Problem requirements.
What is needed is an exact copy of all the records.

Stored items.
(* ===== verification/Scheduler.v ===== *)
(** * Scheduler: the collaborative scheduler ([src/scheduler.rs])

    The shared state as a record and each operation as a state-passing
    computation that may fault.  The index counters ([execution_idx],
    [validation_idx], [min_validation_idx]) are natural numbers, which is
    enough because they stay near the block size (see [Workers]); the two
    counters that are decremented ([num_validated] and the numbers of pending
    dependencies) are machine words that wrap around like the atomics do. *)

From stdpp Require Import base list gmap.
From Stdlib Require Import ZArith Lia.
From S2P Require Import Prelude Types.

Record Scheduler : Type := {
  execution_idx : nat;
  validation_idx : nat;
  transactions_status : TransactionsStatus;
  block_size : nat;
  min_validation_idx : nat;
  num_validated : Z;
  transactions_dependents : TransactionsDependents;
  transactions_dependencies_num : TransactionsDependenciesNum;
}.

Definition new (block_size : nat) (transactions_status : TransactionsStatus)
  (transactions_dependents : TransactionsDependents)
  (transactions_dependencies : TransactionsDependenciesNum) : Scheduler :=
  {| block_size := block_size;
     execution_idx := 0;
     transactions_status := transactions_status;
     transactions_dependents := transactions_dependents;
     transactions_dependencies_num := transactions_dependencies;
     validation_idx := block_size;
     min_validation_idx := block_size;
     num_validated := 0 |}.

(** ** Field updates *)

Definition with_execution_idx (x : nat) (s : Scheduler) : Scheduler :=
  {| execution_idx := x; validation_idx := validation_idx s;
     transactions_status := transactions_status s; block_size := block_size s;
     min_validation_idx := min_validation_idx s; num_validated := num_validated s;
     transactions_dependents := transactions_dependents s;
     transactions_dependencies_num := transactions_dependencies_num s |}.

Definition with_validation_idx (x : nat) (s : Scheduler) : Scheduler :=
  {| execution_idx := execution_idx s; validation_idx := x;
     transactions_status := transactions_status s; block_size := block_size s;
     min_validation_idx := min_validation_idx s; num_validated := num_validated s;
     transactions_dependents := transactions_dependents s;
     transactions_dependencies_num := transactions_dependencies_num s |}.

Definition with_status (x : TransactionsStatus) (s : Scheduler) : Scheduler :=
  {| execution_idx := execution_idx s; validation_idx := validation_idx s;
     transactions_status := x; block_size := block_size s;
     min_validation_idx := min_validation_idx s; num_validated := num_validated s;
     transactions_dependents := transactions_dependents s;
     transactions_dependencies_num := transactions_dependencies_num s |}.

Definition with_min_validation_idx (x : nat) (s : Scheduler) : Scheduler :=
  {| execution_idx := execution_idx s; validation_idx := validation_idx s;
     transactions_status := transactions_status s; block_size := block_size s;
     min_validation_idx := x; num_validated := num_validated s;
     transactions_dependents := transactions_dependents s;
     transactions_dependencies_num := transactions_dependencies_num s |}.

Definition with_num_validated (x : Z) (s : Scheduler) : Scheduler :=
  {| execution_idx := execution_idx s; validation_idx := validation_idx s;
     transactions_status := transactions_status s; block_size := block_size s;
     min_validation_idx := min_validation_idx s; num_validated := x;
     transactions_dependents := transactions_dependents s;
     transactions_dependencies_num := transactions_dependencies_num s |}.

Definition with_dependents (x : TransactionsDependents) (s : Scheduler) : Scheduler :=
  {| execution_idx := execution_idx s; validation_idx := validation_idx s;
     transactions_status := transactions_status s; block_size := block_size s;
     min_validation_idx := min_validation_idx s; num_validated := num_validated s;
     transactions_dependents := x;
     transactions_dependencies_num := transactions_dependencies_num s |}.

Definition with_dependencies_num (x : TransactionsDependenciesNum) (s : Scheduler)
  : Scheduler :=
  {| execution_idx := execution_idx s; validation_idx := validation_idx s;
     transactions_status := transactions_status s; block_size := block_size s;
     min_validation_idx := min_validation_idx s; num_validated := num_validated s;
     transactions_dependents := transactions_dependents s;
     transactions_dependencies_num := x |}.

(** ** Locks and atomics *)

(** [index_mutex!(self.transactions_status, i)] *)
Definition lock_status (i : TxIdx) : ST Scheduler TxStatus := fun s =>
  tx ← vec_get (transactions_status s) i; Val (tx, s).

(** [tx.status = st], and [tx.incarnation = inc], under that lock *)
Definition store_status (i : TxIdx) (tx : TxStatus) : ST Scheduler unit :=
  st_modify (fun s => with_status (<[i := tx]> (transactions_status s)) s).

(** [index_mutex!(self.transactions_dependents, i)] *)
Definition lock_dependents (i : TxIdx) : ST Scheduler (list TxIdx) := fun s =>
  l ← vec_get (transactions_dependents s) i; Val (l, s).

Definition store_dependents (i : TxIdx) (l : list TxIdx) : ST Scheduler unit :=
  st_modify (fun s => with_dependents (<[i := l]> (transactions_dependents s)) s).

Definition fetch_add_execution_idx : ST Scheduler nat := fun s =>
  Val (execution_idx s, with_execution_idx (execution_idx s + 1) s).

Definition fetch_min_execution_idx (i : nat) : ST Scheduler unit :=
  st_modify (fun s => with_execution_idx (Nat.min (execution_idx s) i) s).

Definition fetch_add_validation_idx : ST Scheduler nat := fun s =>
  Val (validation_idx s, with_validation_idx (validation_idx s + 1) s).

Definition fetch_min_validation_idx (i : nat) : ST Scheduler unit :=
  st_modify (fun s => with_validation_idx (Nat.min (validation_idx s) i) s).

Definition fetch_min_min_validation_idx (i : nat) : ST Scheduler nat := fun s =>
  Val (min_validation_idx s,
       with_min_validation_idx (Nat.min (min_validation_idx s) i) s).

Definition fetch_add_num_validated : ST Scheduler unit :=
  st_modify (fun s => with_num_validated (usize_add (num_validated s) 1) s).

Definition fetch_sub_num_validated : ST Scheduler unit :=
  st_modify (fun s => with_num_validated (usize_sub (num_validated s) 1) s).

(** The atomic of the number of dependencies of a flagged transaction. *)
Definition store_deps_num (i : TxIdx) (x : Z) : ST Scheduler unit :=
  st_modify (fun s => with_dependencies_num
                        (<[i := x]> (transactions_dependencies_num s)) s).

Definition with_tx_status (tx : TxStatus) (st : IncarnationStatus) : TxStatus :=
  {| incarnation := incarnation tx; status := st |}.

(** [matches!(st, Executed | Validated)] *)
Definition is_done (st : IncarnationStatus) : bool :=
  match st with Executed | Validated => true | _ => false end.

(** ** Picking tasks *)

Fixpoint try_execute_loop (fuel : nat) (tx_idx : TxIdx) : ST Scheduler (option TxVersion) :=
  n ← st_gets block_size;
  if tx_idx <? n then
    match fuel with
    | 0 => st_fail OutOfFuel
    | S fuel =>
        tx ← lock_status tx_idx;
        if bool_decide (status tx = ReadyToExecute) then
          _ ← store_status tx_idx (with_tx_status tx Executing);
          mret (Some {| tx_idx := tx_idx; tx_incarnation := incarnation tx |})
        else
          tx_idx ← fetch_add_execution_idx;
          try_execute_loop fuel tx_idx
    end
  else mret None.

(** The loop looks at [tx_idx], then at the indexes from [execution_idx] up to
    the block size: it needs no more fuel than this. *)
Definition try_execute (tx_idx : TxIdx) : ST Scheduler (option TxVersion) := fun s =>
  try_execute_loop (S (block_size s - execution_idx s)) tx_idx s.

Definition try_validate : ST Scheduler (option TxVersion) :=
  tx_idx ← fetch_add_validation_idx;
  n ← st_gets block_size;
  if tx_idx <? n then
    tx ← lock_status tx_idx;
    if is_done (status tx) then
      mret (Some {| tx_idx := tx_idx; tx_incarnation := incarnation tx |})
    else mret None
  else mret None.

Exercise solution.
(* ===== verification/Scheduler.v ===== *)
(** * Scheduler: the collaborative scheduler ([src/scheduler.rs])

    The shared state as a record and each operation as a state-passing
    computation that may fault.  The index counters ([execution_idx],
    [validation_idx], [min_validation_idx]) are natural numbers, which is
    enough because they stay near the block size (see [Workers]); the two
    counters that are decremented ([num_validated] and the numbers of pending
    dependencies) are machine words that wrap around like the atomics do. *)

From stdpp Require Import base list gmap.
From Stdlib Require Import ZArith Lia.
From S2P Require Import Prelude Types.

Record Scheduler : Type := {
  execution_idx : nat;
  validation_idx : nat;
  transactions_status : TransactionsStatus;
  block_size : nat;
  min_validation_idx : nat;
  num_validated : Z;
  transactions_dependents : TransactionsDependents;
  transactions_dependencies_num : TransactionsDependenciesNum;
}.

Definition new (block_size : nat) (transactions_status : TransactionsStatus)
  (transactions_dependents : TransactionsDependents)
  (transactions_dependencies : TransactionsDependenciesNum) : Scheduler :=
  {| block_size := block_size;
     execution_idx := 0;
     transactions_status := transactions_status;
     transactions_dependents := transactions_dependents;
     transactions_dependencies_num := transactions_dependencies;
     validation_idx := block_size;
     min_validation_idx := block_size;
     num_validated := 0 |}.

(** ** Field updates *)

Definition with_execution_idx (x : nat) (s : Scheduler) : Scheduler :=
  {| execution_idx := x; validation_idx := validation_idx s;
     transactions_status := transactions_status s; block_size := block_size s;
     min_validation_idx := min_validation_idx s; num_validated := num_validated s;
     transactions_dependents := transactions_dependents s;
     transactions_dependencies_num := transactions_dependencies_num s |}.

Definition with_validation_idx (x : nat) (s : Scheduler) : Scheduler :=
  {| execution_idx := execution_idx s; validation_idx := x;
     transactions_status := transactions_status s; block_size := block_size s;
     min_validation_idx := min_validation_idx s; num_validated := num_validated s;
     transactions_dependents := transactions_dependents s;
     transactions_dependencies_num := transactions_dependencies_num s |}.

Definition with_status (x : TransactionsStatus) (s : Scheduler) : Scheduler :=
  {| execution_idx := execution_idx s; validation_idx := validation_idx s;
     transactions_status := x; block_size := block_size s;
     min_validation_idx := min_validation_idx s; num_validated := num_validated s;
     transactions_dependents := transactions_dependents s;
     transactions_dependencies_num := transactions_dependencies_num s |}.

Definition with_min_validation_idx (x : nat) (s : Scheduler) : Scheduler :=
  {| execution_idx := execution_idx s; validation_idx := validation_idx s;
     transactions_status := transactions_status s; block_size := block_size s;
     min_validation_idx := x; num_validated := num_validated s;
     transactions_dependents := transactions_dependents s;
     transactions_dependencies_num := transactions_dependencies_num s |}.

Definition with_num_validated (x : Z) (s : Scheduler) : Scheduler :=
  {| execution_idx := execution_idx s; validation_idx := validation_idx s;
     transactions_status := transactions_status s; block_size := block_size s;
     min_validation_idx := min_validation_idx s; num_validated := x;
     transactions_dependents := transactions_dependents s;
     transactions_dependencies_num := transactions_dependencies_num s |}.

Definition with_dependents (x : TransactionsDependents) (s : Scheduler) : Scheduler :=
  {| execution_idx := execution_idx s; validation_idx := validation_idx s;
     transactions_status := transactions_status s; block_size := block_size s;
     min_validation_idx := min_validation_idx s; num_validated := num_validated s;
     transactions_dependents := x;
     transactions_dependencies_num := transactions_dependencies_num s |}.

Definition with_dependencies_num (x : TransactionsDependenciesNum) (s : Scheduler)
  : Scheduler :=
  {| execution_idx := execution_idx s; validation_idx := validation_idx s;
     transactions_status := transactions_status s; block_size := block_size s;
     min_validation_idx := min_validation_idx s; num_validated := num_validated s;
     transactions_dependents := transactions_dependents s;
     transactions_dependencies_num := x |}.

(** ** Locks and atomics *)

(** [index_mutex!(self.transactions_status, i)] *)
Definition lock_status (i : TxIdx) : ST Scheduler TxStatus := fun s =>
  tx ← vec_get (transactions_status s) i; Val (tx, s).

(** [tx.status = st], and [tx.incarnation = inc], under that lock *)
Definition store_status (i : TxIdx) (tx : TxStatus) : ST Scheduler unit :=
  st_modify (fun s => with_status (<[i := tx]> (transactions_status s)) s).

(** [index_mutex!(self.transactions_dependents, i)] *)
Definition lock_dependents (i : TxIdx) : ST Scheduler (list TxIdx) := fun s =>
  l ← vec_get (transactions_dependents s) i; Val (l, s).

Definition store_dependents (i : TxIdx) (l : list TxIdx) : ST Scheduler unit :=
  st_modify (fun s => with_dependents (<[i := l]> (transactions_dependents s)) s).

Definition fetch_add_execution_idx : ST Scheduler nat := fun s =>
  Val (execution_idx s, with_execution_idx (execution_idx s + 1) s).

Definition fetch_min_execution_idx (i : nat) : ST Scheduler unit :=
  st_modify (fun s => with_execution_idx (Nat.min (execution_idx s) i) s).

Definition fetch_add_validation_idx : ST Scheduler nat := fun s =>
  Val (validation_idx s, with_validation_idx (validation_idx s + 1) s).

Definition fetch_min_validation_idx (i : nat) : ST Scheduler unit :=
  st_modify (fun s => with_validation_idx (Nat.min (validation_idx s) i) s).

Definition fetch_min_min_validation_idx (i : nat) : ST Scheduler nat := fun s =>
  Val (min_validation_idx s,
       with_min_validation_idx (Nat.min (min_validation_idx s) i) s).

Definition fetch_add_num_validated : ST Scheduler unit :=
  st_modify (fun s => with_num_validated (usize_add (num_validated s) 1) s).

Definition fetch_sub_num_validated : ST Scheduler unit :=
  st_modify (fun s => with_num_validated (usize_sub (num_validated s) 1) s).

(** The atomic of the number of dependencies of a flagged transaction. *)
Definition store_deps_num (i : TxIdx) (x : Z) : ST Scheduler unit :=
  st_modify (fun s => with_dependencies_num
                        (<[i := x]> (transactions_dependencies_num s)) s).

Definition with_tx_status (tx : TxStatus) (st : IncarnationStatus) : TxStatus :=
  {| incarnation := incarnation tx; status := st |}.

(** [matches!(st, Executed | Validated)] *)
Definition is_done (st : IncarnationStatus) : bool :=
  match st with Executed | Validated => true | _ => false end.

(** ** Picking tasks *)

Fixpoint try_execute_loop (fuel : nat) (tx_idx : TxIdx) : ST Scheduler (option TxVersion) :=
  n ← st_gets block_size;
  if tx_idx <? n then
    match fuel with
    | 0 => st_fail OutOfFuel
    | S fuel =>
        tx ← lock_status tx_idx;
        if bool_decide (status tx = ReadyToExecute) then
          _ ← store_status tx_idx (with_tx_status tx Executing);
          mret (Some {| tx_idx := tx_idx; tx_incarnation := incarnation tx |})
        else
          tx_idx ← fetch_add_execution_idx;
          try_execute_loop fuel tx_idx
    end
  else mret None.

(** The loop looks at [tx_idx], then at the indexes from [execution_idx] up to
    the block size: it needs no more fuel than this. *)
Definition try_execute (tx_idx : TxIdx) : ST Scheduler (option TxVersion) := fun s =>
  try_execute_loop (S (block_size s - execution_idx s)) tx_idx s.

Definition try_validate : ST Scheduler (option TxVersion) :=
  tx_idx ← fetch_add_validation_idx;
  n ← st_gets block_size;
  if tx_idx <? n then
    tx ← lock_status tx_idx;
    if is_done (status tx) then
      mret (Some {| tx_idx := tx_idx; tx_incarnation := incarnation tx |})
    else mret None
  else mret None.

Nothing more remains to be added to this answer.